The contribution rate for employees, however, can remain stable at 18.6 percent for the time being. This quota is expected to be “secure until the end of 2026”, said Piel. The contribution rate is the proportion of the monthly gross salary for the pension insurance is carried away. It is paid half by the employer and half by the employee. Labor Minister Hubertus Heil (SPD) had previously said that, contrary to many forecasts, it had been possible to keep the contribution rate stable for longer than expected. Especially in the current cost crisis, it is good news “that working people can rely on the fact that the contribution rate will not increase”. In the pension reform, one will continue to pay attention to the development of the contributions.

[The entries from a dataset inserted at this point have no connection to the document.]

(** [df.insert(loc, k, s)] for a new column name [k]. *)
Definition insert (df : DataFrame) (loc : nat) (k : string) (s : Series)
  : DataFrame :=
  firstn loc df ++ (k, s) :: skipn loc df.

(** [len(df)]: the number of rows. *)
Definition len (df : DataFrame) : nat :=
  match df with
  | [] => O
  | (_, s) :: _ => Series_len s
  end.

(** [np.arange(a, b)] *)
Definition arange (a b : nat) : Series :=
  Float64 (map of_nat (seq a (b - a))).

(** The order of a descending sort with NaN last: [a] may stand before
    [b]. *)
Definition key_ge (a b : float64) : bool :=
  isnan b || (negb (isnan a) && negb (fltb a b)).

Section Ranking.

(** The positions in sorted order that pandas computes for
    [sort_values(by=..., ascending=False)] with the default
    [kind='quicksort'] and [na_position='last']: the algorithm is the
    library's, and its documentation promises a sorted rearrangement
    (only [kind='mergesort'] and [kind='stable'] promise more). *)
Variable nargsort : Series -> list nat.

Definition nargsort_spec : Prop :=
  forall ks : list float64,
    Permutation (nargsort (Float64 ks)) (seq 0 (List.length ks)) /\
    StronglySorted
      (fun i j => key_ge (nth i ks NaN) (nth j ks NaN) = true)
      (nargsort (Float64 ks)).

(** [df.sort_values(by=k, ascending=False).reset_index(drop=True)] *)
Definition sort_values (df : DataFrame) (k : string) : result DataFrame :=
  key <- getitem df k ;;
  let idx := nargsort key in
  Ok (map (fun c => (fst c, take idx (snd c))) df).

Definition display_df (df : DataFrame) : result DataFrame :=
  sel <- select df
           [col_region; col_speed; col_transit; col_accidents; col_score] ;;
  sorted <- sort_values sel col_score ;;
  Ok (insert sorted 1 col_rank (arange 1 (len sorted + 1))).

End Ranking.

(** A sorting order that meets [nargsort_spec], for the examples:
    insertion into a descending list. *)
Fixpoint insert_desc (ks : list float64) (i : nat) (l : list nat)
  : list nat :=
  match l with
  | [] => [i]
  | j :: r =>
      if key_ge (nth i ks NaN) (nth j ks NaN) then i :: j :: r
      else j :: insert_desc ks i r
  end.

Definition isort_desc (ks : list float64) (l : list nat) : list nat :=
  fold_right (insert_desc ks) [] l.

Definition series_positions (s : Series) : list nat :=
  seq 0 (Series_len s).

Definition argsort_forward (s : Series) : list nat :=
  match s with
  | Float64 ks => isort_desc ks (series_positions s)
  | Object _ => series_positions s
  end.

(* ================================================================= *)
(** ** Comparison of the selected region with the means (lines 97-118) *)

(** A Python value of the script: a [str] or a number. *)
Inductive scalar : Type :=
| Str (s : string)
| Num (f : float64).

Definition scalar_eqb (a b : scalar) : bool :=
  match a, b with
  | Str s, Str t => String.eqb s t
  | Num f, Num g => feqb f g
  | _, _ => false
  end.

Definition tolist (s : Series) : list scalar :=
  match s with
  | Float64 xs => map Num xs
  | Object xs => map Str xs
  end.

Definition placeholder : scalar := Str "선택".

Definition higher : string := "높습니다".
Definition lower : string := "낮습니다".
Definition equal : string := "같습니다".

(** Line 116. *)
Definition direction (diff : float64) : string :=
  if fgtb diff (Fin 0) then higher
  else if fltb diff (Fin 0) then lower
  else equal.

Fixpoint first_true (mask : list bool) : option nat :=
  match mask with
  | [] => None
  | true :: _ => Some O
  | false :: r => option_map S (first_true r)
  end.

(** [df[mask].iloc[0]], as the position of the row in [df]. *)
Definition iloc0 (mask : list bool) : result nat :=
  match first_true mask with
  | Some i => Ok i
  | None => Raise IndexError
  end.

(** [df[df[k] == v]]: the mask of the rows kept. *)
Definition eq_mask (s : Series) (v : scalar) : list bool :=
  map (fun c => scalar_eqb c v) (tolist s).

(** [row[k]] for the row of [df] at position [i]. *)
Definition row_getitem (df : DataFrame) (i : nat) (k : string)
  : result scalar :=
  s <- getitem df k ;;
  match nth_error (tolist s) i with
  | Some v => Ok v
  | None => Raise IndexError
  end.

(** [df.mean(numeric_only=True)] *)
Fixpoint mean (df : DataFrame) : list (string * float64) :=
  match df with
  | [] => []
  | (k, Float64 xs) :: r => (k, Series_mean xs) :: mean r
  | (_, Object _) :: r => mean r
  end.

Record Line : Type := mkLine {
  line_col : string;
  line_user_val : float64;
  line_avg_val : float64;
  line_diff : float64;
  line_direction : string
}.

Definition compare_col (df : DataFrame) (user_data : nat)
  (gimpo_avg : list (string * float64)) (col : string) : result Line :=
  user_val <- row_getitem df user_data col ;;
  avg_val <- dict_getitem gimpo_avg col ;;
  match user_val with
  | Num u =>
      let diff := fsub u avg_val in
      Ok (mkLine col u avg_val diff (direction diff))
  | Str _ => Raise TypeError
  end.

(** Lines 101-118, for a [user_location] other than the placeholder. *)
Definition compare (df : DataFrame) (user_location : scalar)
  : result (list Line) :=
  regions <- getitem df col_region ;;
  user_data <- iloc0 (eq_mask regions user_location) ;;
  let gimpo_avg := mean df in
  _ <- row_getitem df user_data col_score ;;
  _ <- dict_getitem gimpo_avg col_score ;;
  mapM (compare_col df user_data gimpo_avg)
       [col_speed; col_transit; col_accidents].

(* ================================================================= *)
(** ** The script, top to bottom *)

(** The entries the select box offers (line 97). *)
Definition all_locations (df : DataFrame) : result (list scalar) :=
  regions <- getitem df col_region ;;
  Ok (placeholder :: tolist regions).

Inductive page : Type :=
| Warning
| Rendered (table : DataFrame) (comparison : option (list Line))
| Uncaught (e : exn).

Section Script.

Variable nargsort : Series -> list nat.

(** One run of the script, from line 54 on, for the uploaded file and
    the entry chosen in the select box (the charts of lines 66-91 draw
    from [df] and leave it as it is). *)
Definition run (uploaded_file : upload) (user_location : scalar) : page :=
  let df := load_and_preprocess_data uploaded_file in
  if negb (empty df) then
    match calculate_traffic_score df with
    | Raise e => Uncaught e
    | Ok df =>
        match display_df nargsort df with
        | Raise e => Uncaught e
        | Ok table =>
            match all_locations df with
            | Raise e => Uncaught e
            | Ok _ =>
                if negb (scalar_eqb user_location placeholder) then
                  match compare df user_location with
                  | Raise e => Uncaught e
                  | Ok block => Rendered table (Some block)
                  end
                else Rendered table None
            end
        end
    end
  else Warning.

End Script.

(* ================================================================= *)
(** ** Datasets the specification calls valid *)

Definition finite_col (xs : list float64) : bool := forallb is_finite xs.

(** Every column has the frame's number of rows. *)
Definition well_formed (df : DataFrame) : bool :=
  forallb (fun c => Nat.eqb (Series_len (snd c)) (len df)) df.

(** The column is there, numeric, and without NaN or infinity. *)
Definition numeric_col (df : DataFrame) (k : string) : bool :=
  match getitem df k with
  | Ok (Float64 xs) => finite_col xs
  | _ => false
  end.

(** A non-empty dataset in which every record has finite numeric values
    for the three raw metrics. *)
Definition valid_dataset (df : DataFrame) : bool :=
  negb (empty df) && well_formed df &&
  numeric_col df col_speed && numeric_col df col_transit &&
  numeric_col df col_accidents.

(* ================================================================= *)
(** ** Vocabulary of the statements *)


(** The weighted sum of lines 37-41 on three numeric columns. *)
Definition weighted_sum (ns nt na : list float64) : list float64 :=
  zip_with fadd
    (zip_with fadd (map (fun v => fmul v (Fin (4 # 10))) ns)
                   (map (fun v => fmul v (Fin (3 # 10))) nt))
    (map (fun v => fmul v (Fin (3 # 10))) na).

Definition new_columns : list string :=
  [col_norm_speed; col_norm_transit; col_norm_safety; col_score].

(** The sum of a list of rationals, as [Series_sum] folds it. *)
Definition Qsum (qs : list Q) : Q := fold_left Qplus qs 0.

(** The line of the block for one column, from the selected cell and the
    mean. *)
Definition line_of (col : string) (u m : float64) : Line :=
  mkLine col u m (fsub u m) (direction (fsub u m)).

(** What reading and normalising the column [k] raises, if anything:
    [KeyError] when the column is absent, [TypeError] when it holds
    text. *)
Definition col_error (df : DataFrame) (k : string) : option exn :=
  match getitem df k with
  | Raise e => Some e
  | Ok (Object (_ :: _)) => Some TypeError
  | Ok _ => None
  end.

(** The first of them, in the order of lines 33, 34, 35. *)
Definition score_error (df : DataFrame) : option exn :=
  match col_error df col_speed with
  | Some e => Some e
  | None =>
      match col_error df col_transit with
      | Some e => Some e
      | None => col_error df col_accidents
      end
  end.

(** Position [i] may stand before position [j] in a descending order of
    the keys [ks]. *)
Definition before (ks : list float64) (i j : nat) : Prop :=
  key_ge (nth i ks NaN) (nth j ks NaN) = true.

(** The frame [calculate_traffic_score] returns, from the columns it
    computed. *)
Definition with_scores (df : DataFrame) (ns nt na total : Series)
  : DataFrame :=
  setitem (setitem (setitem (setitem df col_norm_speed ns)
                            col_norm_transit nt)
                   col_norm_safety na)
          col_score total.

(* ================================================================= *)
(** ** Sample datasets *)

Definition two_regions : DataFrame :=
  [ (col_region, Object ["A"%string; "B"%string]);
    (col_speed, Float64 [Fin 30; Fin 60]);
    (col_transit, Float64 [Fin 5; Fin 15]);
    (col_accidents, Float64 [Fin 10; Fin 2]) ].

Definition tied_regions : DataFrame :=
  [ (col_region, Object ["A"%string; "B"%string; "C"%string]);
    (col_speed, Float64 [Fin 30; Fin 30; Fin 60]);
    (col_transit, Float64 [Fin 15; Fin 5; Fin 10]);
    (col_accidents, Float64 [Fin 10; Fin 2; Fin 6]) ].

Definition missing_cell : DataFrame :=
  [ (col_region, Object ["A"%string; "B"%string; "C"%string]);
    (col_speed, Float64 [Fin 30; NaN; Fin 60]);
    (col_transit, Float64 [Fin 5; Fin 15; Fin 10]);
    (col_accidents, Float64 [Fin 10; Fin 2; Fin 6]) ].

Definition text_cell : DataFrame :=
  [ (col_region, Object ["A"%string; "B"%string]);
    (col_speed, Object ["30"%string; "fast"%string]);
    (col_transit, Float64 [Fin 5; Fin 15]);
    (col_accidents, Float64 [Fin 10; Fin 2]) ].

Definition missing_region : DataFrame :=
  [ (col_speed, Float64 [Fin 30; Fin 60]);
    (col_transit, Float64 [Fin 5; Fin 15]);
    (col_accidents, Float64 [Fin 10; Fin 2]) ].

(* ================================================================= *)
(** ** Rounding to binary64 *)

Definition pow2 (e : Z) : Q := Qpower 2 e.

(** The exponent of a positive rational: [2^e <= q < 2^(e+1)]. *)
Definition ilog2 (q : Q) : Z :=
  let e0 := (Z.log2 (Qnum q) - Z.log2 (Zpos (Qden q)))%Z in
  if Qle_bool (pow2 e0) q then e0 else (e0 - 1)%Z.

(** The nearest integer of a non-negative rational, a tie going to the
    even one. *)
Definition rne (x : Q) : Z :=
  let f := Qfloor x in
  match Qcompare (x - inject_Z f) (1 # 2) with
  | Lt => f
  | Gt => (f + 1)%Z
  | Eq => if Z.even f then f else (f + 1)%Z
  end.

(** The exponent of the last place: 53 significant bits, and never below
    the subnormal spacing [2^-1074]. *)
Definition cexp (q : Q) : Z := Z.max (ilog2 q - 52) (-1074).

Short-time work also helps the pension fund
The question remains: Why is the pension fund so stable – despite the crises? “We are a reflection of the labor market – and we have a record for employment subject to compulsory insurance,” said DRV President Gundula Roßbach. Significantly more people are paying into the pension fund than expected. According to the pension insurance, this depends heavily on the immigration returned to Germany, not including the refugees from the Ukraine. In the crisis, the short-time allowance was particularly decisive, said Roßbach. As part of this assistance, the state also continues to pay pension contributions. Even in the Corona period, the pension insurance recorded a good five percent more compulsory contributions, said Roßbach.
Pensioners can draw further hope from the development of wages. The DRV expects significant growth here in the coming years. The draft of the pension insurance report expects around five percent for 2023 and 2024. This has a positive effect on the amount of pensions because they are linked to wage developments. The pension level, which is currently around 48.1 percent, is expected to remain just above 48 percent until 2024. The value expresses the ratio of the pension to the wages and thus the security power of the pension for the retirees. By law, the level cannot drop below 48 percent by 2025. After that, however, it would slip below this mark based on the current status.
Another explanation for the plentiful flow of income from pension insurance is that more people are preparing for earlier retirement by making additional contributions. This means that they use the opportunity to compensate for deductions that are due if you retire early with additional contributions. “Many policyholders have apparently perceived this as an attractive alternative to private forms of old-age provision,” said Piel. In the first nine months, the pension insurance recorded contributions that were a quarter higher than in the same period last year.